**Your goal**
Within the records that follow, determine how many lines include the word "formatting". State the number and nothing further.

Data records
[Start of Attachment]

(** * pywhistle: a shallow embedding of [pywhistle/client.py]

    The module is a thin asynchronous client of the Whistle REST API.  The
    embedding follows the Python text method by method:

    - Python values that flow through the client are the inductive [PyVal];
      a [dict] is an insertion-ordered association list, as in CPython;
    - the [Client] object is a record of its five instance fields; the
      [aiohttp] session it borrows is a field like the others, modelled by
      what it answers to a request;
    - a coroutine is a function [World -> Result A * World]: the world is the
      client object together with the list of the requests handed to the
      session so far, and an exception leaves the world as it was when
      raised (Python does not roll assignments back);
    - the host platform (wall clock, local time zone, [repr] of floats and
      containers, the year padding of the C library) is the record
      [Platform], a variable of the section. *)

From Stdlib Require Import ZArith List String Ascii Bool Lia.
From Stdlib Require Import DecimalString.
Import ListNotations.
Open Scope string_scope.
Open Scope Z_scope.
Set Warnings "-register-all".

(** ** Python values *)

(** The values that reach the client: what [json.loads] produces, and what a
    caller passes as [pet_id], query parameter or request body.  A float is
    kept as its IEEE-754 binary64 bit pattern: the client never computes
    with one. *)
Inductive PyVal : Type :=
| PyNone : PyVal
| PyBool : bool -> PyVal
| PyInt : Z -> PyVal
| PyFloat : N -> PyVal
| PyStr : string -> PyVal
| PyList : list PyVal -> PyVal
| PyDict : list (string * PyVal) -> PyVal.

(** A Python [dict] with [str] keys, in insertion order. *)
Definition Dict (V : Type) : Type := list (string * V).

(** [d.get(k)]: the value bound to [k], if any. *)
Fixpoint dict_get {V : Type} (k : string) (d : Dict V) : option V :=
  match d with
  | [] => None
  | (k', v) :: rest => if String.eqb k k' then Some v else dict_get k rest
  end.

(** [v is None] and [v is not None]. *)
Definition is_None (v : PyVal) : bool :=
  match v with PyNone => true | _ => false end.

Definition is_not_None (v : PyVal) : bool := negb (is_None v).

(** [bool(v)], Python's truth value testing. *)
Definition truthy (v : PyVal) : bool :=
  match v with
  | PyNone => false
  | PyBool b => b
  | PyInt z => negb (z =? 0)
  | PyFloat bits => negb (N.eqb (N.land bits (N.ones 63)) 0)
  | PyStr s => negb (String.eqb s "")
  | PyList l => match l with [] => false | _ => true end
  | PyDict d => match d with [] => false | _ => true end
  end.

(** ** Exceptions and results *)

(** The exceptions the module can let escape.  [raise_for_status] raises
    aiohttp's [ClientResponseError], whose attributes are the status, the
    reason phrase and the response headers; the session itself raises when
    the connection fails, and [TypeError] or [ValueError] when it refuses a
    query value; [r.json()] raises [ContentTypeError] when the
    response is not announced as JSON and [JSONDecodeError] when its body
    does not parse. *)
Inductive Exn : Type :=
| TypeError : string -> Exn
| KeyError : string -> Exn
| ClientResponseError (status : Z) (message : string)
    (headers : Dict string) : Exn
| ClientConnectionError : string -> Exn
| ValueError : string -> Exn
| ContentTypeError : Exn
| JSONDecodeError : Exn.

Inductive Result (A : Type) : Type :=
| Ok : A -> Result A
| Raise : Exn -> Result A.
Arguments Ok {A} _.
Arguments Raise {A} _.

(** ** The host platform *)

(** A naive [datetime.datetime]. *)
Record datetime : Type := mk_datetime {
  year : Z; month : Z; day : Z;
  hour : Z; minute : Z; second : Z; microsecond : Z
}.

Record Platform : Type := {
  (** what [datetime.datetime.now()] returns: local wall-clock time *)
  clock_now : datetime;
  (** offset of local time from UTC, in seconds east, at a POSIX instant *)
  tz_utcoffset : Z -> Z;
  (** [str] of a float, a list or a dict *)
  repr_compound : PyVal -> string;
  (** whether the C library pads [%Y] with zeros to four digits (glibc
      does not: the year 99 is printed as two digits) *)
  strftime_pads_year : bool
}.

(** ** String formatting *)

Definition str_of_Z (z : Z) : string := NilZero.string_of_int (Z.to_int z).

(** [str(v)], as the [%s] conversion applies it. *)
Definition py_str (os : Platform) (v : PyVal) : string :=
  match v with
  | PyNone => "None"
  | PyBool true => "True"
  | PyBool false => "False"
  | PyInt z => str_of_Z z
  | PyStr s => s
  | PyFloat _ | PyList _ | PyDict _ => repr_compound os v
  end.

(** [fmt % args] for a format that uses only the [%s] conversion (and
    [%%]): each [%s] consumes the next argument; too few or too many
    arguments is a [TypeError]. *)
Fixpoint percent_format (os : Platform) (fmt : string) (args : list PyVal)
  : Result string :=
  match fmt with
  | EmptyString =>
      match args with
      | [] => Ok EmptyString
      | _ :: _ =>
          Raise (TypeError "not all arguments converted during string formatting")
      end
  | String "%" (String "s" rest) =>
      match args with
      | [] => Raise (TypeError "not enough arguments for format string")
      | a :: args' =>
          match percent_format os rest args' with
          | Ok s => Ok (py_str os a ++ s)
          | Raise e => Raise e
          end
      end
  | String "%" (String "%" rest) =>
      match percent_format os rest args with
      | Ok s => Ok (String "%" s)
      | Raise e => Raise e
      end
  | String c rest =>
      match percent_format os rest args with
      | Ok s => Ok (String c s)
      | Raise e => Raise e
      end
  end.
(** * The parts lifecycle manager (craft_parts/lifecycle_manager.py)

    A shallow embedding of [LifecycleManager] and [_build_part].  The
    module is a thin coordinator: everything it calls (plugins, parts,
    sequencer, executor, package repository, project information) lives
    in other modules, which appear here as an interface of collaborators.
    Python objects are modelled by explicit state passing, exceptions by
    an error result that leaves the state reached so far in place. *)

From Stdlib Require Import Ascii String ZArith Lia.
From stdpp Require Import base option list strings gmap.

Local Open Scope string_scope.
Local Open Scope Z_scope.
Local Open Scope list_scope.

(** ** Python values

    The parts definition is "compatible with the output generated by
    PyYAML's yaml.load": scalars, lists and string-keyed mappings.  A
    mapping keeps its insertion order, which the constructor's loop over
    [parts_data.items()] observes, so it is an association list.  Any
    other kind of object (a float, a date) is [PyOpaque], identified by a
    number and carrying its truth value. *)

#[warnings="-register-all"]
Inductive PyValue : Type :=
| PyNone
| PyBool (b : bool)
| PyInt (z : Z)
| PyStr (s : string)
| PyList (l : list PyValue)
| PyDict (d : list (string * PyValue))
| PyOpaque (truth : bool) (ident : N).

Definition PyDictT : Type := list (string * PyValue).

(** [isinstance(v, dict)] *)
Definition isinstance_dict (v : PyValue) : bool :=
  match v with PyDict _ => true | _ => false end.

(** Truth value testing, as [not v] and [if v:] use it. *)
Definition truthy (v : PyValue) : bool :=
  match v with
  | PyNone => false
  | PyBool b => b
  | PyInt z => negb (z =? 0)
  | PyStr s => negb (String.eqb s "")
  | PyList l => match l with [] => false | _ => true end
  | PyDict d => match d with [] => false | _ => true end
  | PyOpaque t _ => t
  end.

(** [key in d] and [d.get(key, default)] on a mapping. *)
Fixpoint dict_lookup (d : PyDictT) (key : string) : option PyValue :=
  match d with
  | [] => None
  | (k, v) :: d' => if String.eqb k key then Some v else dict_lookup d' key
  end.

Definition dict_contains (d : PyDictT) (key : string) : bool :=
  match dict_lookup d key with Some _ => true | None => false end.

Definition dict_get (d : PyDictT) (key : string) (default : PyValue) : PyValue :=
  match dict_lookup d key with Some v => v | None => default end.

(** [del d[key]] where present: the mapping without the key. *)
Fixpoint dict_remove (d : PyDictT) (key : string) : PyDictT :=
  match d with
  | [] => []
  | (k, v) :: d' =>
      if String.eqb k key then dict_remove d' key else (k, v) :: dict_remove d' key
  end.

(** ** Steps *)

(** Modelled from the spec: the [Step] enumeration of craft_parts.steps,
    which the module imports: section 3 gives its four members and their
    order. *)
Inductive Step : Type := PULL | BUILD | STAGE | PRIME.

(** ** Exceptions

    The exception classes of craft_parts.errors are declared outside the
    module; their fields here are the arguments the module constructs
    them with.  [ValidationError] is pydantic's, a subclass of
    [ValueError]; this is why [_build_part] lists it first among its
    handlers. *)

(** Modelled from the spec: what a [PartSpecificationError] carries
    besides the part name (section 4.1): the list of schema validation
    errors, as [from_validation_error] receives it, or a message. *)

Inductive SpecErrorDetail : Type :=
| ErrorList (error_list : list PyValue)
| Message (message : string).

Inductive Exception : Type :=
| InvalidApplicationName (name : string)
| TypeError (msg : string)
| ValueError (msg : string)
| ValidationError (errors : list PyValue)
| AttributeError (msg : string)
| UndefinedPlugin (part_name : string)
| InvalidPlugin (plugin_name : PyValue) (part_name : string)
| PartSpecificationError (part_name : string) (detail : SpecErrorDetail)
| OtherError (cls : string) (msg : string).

[End of Attachment]

**Task answer**
2